EXERCISE: Beginning at the line that contains "wf_channel ch2 ∧", repeat every line of the listing exactly through the final one.

BEGIN DATA TO USE

Lemma deleteQueue_wf C name vh :
  wf_names_but C vh → wf_names_but C (deleteQueuebyNameUnlocked name vh).1.
Proof.
  intros Hwf. destruct (vh_Queues vh !! name) as [queue|] eqn:Hq;
    [|by unfold deleteQueuebyNameUnlocked; rewrite Hq].
  destruct (wn_queue _ _ Hwf _ _ Hq) as [Hname _].
  destruct (deleteQueue_spec name queue vh Hq Hname (wn_exchange _ _ Hwf)) as (Eq & Ei & Ec & Ee & _).
  set (vh' := (deleteQueuebyNameUnlocked name vh).1) in *.
  destruct (removeQueueConsumersLocked_wf C (vh_index vh) name (wn_index _ _ Hwf)) as [Hix Hbq].
  rewrite <-Ei in Hix, Hbq.
  assert (Hlive : ∀ n, n ≠ name → is_Some (vh_Queues vh !! n) → is_Some (vh_Queues vh' !! n)).
  { intros n Hn Hs. rewrite Eq. by rewrite lookup_delete_ne. }
  split; [..|exact Hix| | |].
  - intros n e. rewrite Ee. intros (e0 & He0 & ->%after_queue_delete_some)%bind_Some.
    exact (wn_exchange _ _ Hwf _ e0 He0).
  - intros n e key bs. rewrite Ee. intros (e0 & He0 & ->%after_queue_delete_some)%bind_Some.
    cbn. rewrite lookup_omap. intros (bs0 & Hbs0 & [Hne ->]%kept_bindings_some)%bind_Some.
    split; [done|]. destruct (wn_binding _ _ Hwf _ _ _ _ He0 Hbs0) as [_ Hf].
    apply Forall_forall. intros b [Hb Hin]%list_elem_of_filter.
    rewrite Forall_forall in Hf. destruct (Hf b Hin) as [Hb1 Hb2]. split; [|done].
    apply Hlive; [|done]. cbn in Hb. by rewrite <-Hname.
  - intros n q. rewrite Eq. intros [_ Hn]%lookup_delete_Some. by apply (wn_queue _ _ Hwf).
  - intros n. rewrite Hbq. case_decide; [done|]. intros Hn.
    apply Hlive; [done|]. by apply (wn_consumers _ _ Hwf).
  - intros n q. rewrite Eq, Hbq. intros [Hne Hn]%lookup_delete_Some.
    rewrite decide_False by done. by apply (wn_count _ _ Hwf).
  - intros k ch. rewrite Ec, lookup_fmap. intros (ch0 & Hch & ->)%fmap_Some.
    apply detachQueueDeliveries_spec; [apply range_records_visits|]. by apply (wn_channel _ _ Hwf k).
Qed.

Lemma checkAutoDeleteQueue_wf C name vh :
  wf_names_but C vh → wf_names_but C (checkAutoDeleteQueueUnlocked name vh).1.
Proof.
  intros Hwf. pose proof (deleteQueue_wf C name vh Hwf). unfold checkAutoDeleteQueueUnlocked.
  repeat (case_match || case_decide); simplify_eq/=; done.
Qed.

(** ** Consumers *)

(** New indexes for the same queues, with the counts stored again. *)
Lemma store_consumers_wf C C' name ix vh :
  wf_names_but C vh → wf_partial ∅ C' ix →
  (∀ q, q ≠ name → by_queue ix q = by_queue (vh_index vh) q) →
  (by_queue ix name ≠ [] → is_Some (vh_Queues vh !! name)) →
  wf_names_but C' (store_consumers name (set_index ix vh)).
Proof.
  intros Hwf Hix Hother Hname. set (vh' := store_consumers name (set_index ix vh)).
  assert (Hq : ∀ n q, vh_Queues vh' !! n = Some q →
    ∃ q0, vh_Queues vh !! n = Some q0 ∧ q = if decide (n = name)
      then set_consumers (Z.of_nat (length (by_queue ix name))) q0 else q0).
  { intros n q. unfold vh', store_consumers. cbn. case_decide; subst.
    - rewrite lookup_alter_eq. intros (q0 & -> & ?)%fmap_Some. by exists q0.
    - rewrite lookup_alter_ne by done. by exists q. }
  assert (Hlive : ∀ n, is_Some (vh_Queues vh !! n) → is_Some (vh_Queues vh' !! n)).
  { intros n Hn. unfold vh', store_consumers. cbn. destruct (decide (name = n)) as [->|].
    - rewrite lookup_alter_eq. by apply fmap_is_Some.
    - by rewrite lookup_alter_ne. }
  split; try exact Hix; try apply Hwf.
  - intros n e key bs He Hb. destruct (wn_binding _ _ Hwf _ _ _ _ He Hb) as [Hne Hf].
    split; [done|]. by eapply wf_binding_mono.
  - intros n q (q0 & Hq0 & ->)%Hq. destruct (wn_queue _ _ Hwf _ _ Hq0). by case_decide.
  - intros n Hn. apply Hlive. destruct (decide (n = name)) as [->|Hne]; [by apply Hname|].
    apply (wn_consumers _ _ Hwf). by rewrite <-Hother.
  - intros n q (q0 & Hq0 & ->)%Hq. change (vh_index vh') with ix. case_decide; [by subst|].
    rewrite Hother by done. by apply (wn_count _ _ Hwf).
Qed.
Lemma ranked_check_sound rank vh : ranked_check rank vh = true → ranked rank vh.
Proof.
  intros Hc q q' (_ & _ & queue & dlx & key & b & Hq & Hm & Hdlx & (e & bs & He & Hbs & Hb) & <-).
  pose proof (forallb_elem _ _ (q, queue) Hc) as H1. cbn beta iota in H1.
  rewrite Hdlx, He, bool_decide_false in H1 by lia.
  specialize (H1 ltac:(by apply elem_of_map_to_list)). cbn [orb] in H1.
  pose proof (forallb_elem _ _ (key, bs) H1 ltac:(by apply elem_of_map_to_list)) as H2.
  cbn in H2. pose proof (forallb_elem _ _ b H2 Hb) as H3. by apply bool_decide_eq_true in H3.
Qed.

Definition pushable_check (vh : VHost) : bool :=
  forallb (λ kv : string * Queue, bool_decide (q_Name kv.2 = kv.1 ∧ 0 <= q_maxPriority kv.2 < 255))
    (map_to_list (vh_Queues vh)).

Lemma pushable_check_sound vh : pushable_check vh = true → pushable vh.
Proof.
  intros Hc n q Hq. pose proof (forallb_elem _ _ (n, q) Hc ltac:(by apply elem_of_map_to_list)) as H.
  by apply bool_decide_eq_true in H.
Qed.

(** ** A sample with a dead-letter queue *)

Section sample.
#[local] Existing Instance sample_runtime.

Definition jobs_props : QueueProperties := MkQueueProps false false false false (Some
  [("x-max-length", VI32 2); ("x-dead-letter-exchange", VStr "amq.direct");
   ("x-dead-letter-routing-key", VStr "dead")]).
Definition dead_props : QueueProperties := MkQueueProps false false false false None.

(** [jobs] holds two messages and dead-letters into [dead]. *)
Definition jobs_vhost : VHost :=
  let vh := new_vhost 100 10 true true true in
  let vh := (CreateQueue [] "jobs" (Some jobs_props) "conn-1" vh).1 in
  let vh := (CreateQueue [] "dead" (Some dead_props) "conn-1" vh).1 in
  let vh := (BindQueue "" "jobs" "jobs" None INTERNAL_CONN_ID vh).1 in
  (BindQueue "amq.direct" "dead" "dead" None "conn-1" vh).1.

Definition jobs_rank (q : string) : nat := if decide (q = "jobs") then 1%nat else 0%nat.

Definition job (id : string) : Message := MkMessage id 0 [] empty_props "" "jobs".

Definition publish_all (ids : list string) (vh : VHost) : VHost :=
  foldl (λ vh id, match Publish 0 5 "" "jobs" (job id) vh with
                  | Ok (vh, _) => vh | Err _ => vh end) vh ids.

(** The identifiers queued. *)
Definition queued (name : string) (vh : VHost) : list string :=
  m_ID <$> default [] (contents <$> vh_Queues vh !! name).

Definition full_vhost : VHost := publish_all ["1"; "2"] jobs_vhost.

Example third_job_evicts_the_first :
  (queued "jobs" full_vhost, queued "jobs" (publish_all ["3"] full_vhost),
   queued "dead" (publish_all ["3"] full_vhost)) = (["1"; "2"], ["2"; "3"], ["1"]).
Proof. by vm_compute. Qed.

Lemma full_ranked : ranked jobs_rank full_vhost.
Proof. apply ranked_check_sound. by vm_compute. Qed.

Lemma full_pushable : pushable full_vhost.
Proof. apply pushable_check_sound. by vm_compute. Qed.
Lemma get_or_create key vh :
  GetOrCreateChannelDelivery key vh =
    (channel_of vh key,
     if vh_ChannelDeliveries vh !! key then vh else put_channel key new_channel_state vh).
Proof. unfold GetOrCreateChannelDelivery, channel_of. by destruct (vh_ChannelDeliveries vh !! key). Qed.

Lemma put_channel_twice key ch ch' vh : put_channel key ch (put_channel key ch' vh) = put_channel key ch vh.
Proof. unfold put_channel, set_ChannelDeliveries. cbn. by rewrite insert_insert_eq. Qed.

(** The state of a channel after a delivery that was tracked and untracked. *)
Lemma untracked noAck consumerTag queueName msg ch tag ch1 r :
  wf_channel ch → LastDeliveryTag ch < 2 ^ 64 - 1 →
  track_consumer_delivery noAck consumerTag queueName msg ch = (tag, ch1) →
  UnackedByTag ch1 !! tag = Some r → noAck = false →
  let ch2 := deleteUnackedDelivery r ch1 in
  wf_channel ch2 ∧ UnackedByTag ch2 = UnackedByTag ch ∧ UnackedByGet ch2 = UnackedByGet ch ∧
  ∀ c, consumer_tags ch2 c = consumer_tags ch c.
Proof.
  intros Hwf Hlast Ht Hr -> ch2.
  pose proof (track_consumer_delivery_wf false consumerTag queueName msg ch Hwf Hlast) as Hwf1.
  rewrite Ht in Hwf1. cbn [snd] in Hwf1.
  assert (Hwf2 : wf_channel ch2) by by eapply deleteUnackedDelivery_wf.
  assert (Htag : dr_DeliveryTag r = tag) by apply (proj1 (proj2 Hwf1) _ _ Hr).
  assert (Htags : UnackedByTag ch2 = UnackedByTag ch).
  { unfold ch2. rewrite deleteUnackedDelivery_tags, Htag. unfold track_consumer_delivery in Ht.
    injection Ht as <- <-. cbn. rewrite delete_insert_id; [done|].
    rewrite next_tag_small by (split; [apply Hwf|done]). apply fresh_tag; [done|lia]. }
  split; [done|]. split; [done|].
  destruct Hwf as (_ & _ & Hc & Hg & _), Hwf2 as (_ & _ & Hc2 & Hg2 & _). split.
  - apply leibniz_equiv. intros t. by rewrite Hg, Hg2, Htags.
  - intros c. apply leibniz_equiv. intros t. by rewrite Hc, Hc2, Htags.
Qed.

END DATA TO USE

YOUR RESPONSE:
  wf_channel ch2 ∧ UnackedByTag ch2 = UnackedByTag ch ∧ UnackedByGet ch2 = UnackedByGet ch ∧
  ∀ c, consumer_tags ch2 c = consumer_tags ch c.
Proof.
  intros Hwf Hlast Ht Hr -> ch2.
  pose proof (track_consumer_delivery_wf false consumerTag queueName msg ch Hwf Hlast) as Hwf1.
  rewrite Ht in Hwf1. cbn [snd] in Hwf1.
  assert (Hwf2 : wf_channel ch2) by by eapply deleteUnackedDelivery_wf.
  assert (Htag : dr_DeliveryTag r = tag) by apply (proj1 (proj2 Hwf1) _ _ Hr).
  assert (Htags : UnackedByTag ch2 = UnackedByTag ch).
  { unfold ch2. rewrite deleteUnackedDelivery_tags, Htag. unfold track_consumer_delivery in Ht.
    injection Ht as <- <-. cbn. rewrite delete_insert_id; [done|].
    rewrite next_tag_small by (split; [apply Hwf|done]). apply fresh_tag; [done|lia]. }
  split; [done|]. split; [done|].
  destruct Hwf as (_ & _ & Hc & Hg & _), Hwf2 as (_ & _ & Hc2 & Hg2 & _). split.
  - apply leibniz_equiv. intros t. by rewrite Hg, Hg2, Htags.
  - intros c. apply leibniz_equiv. intros t. by rewrite Hc, Hc2, Htags.
Qed.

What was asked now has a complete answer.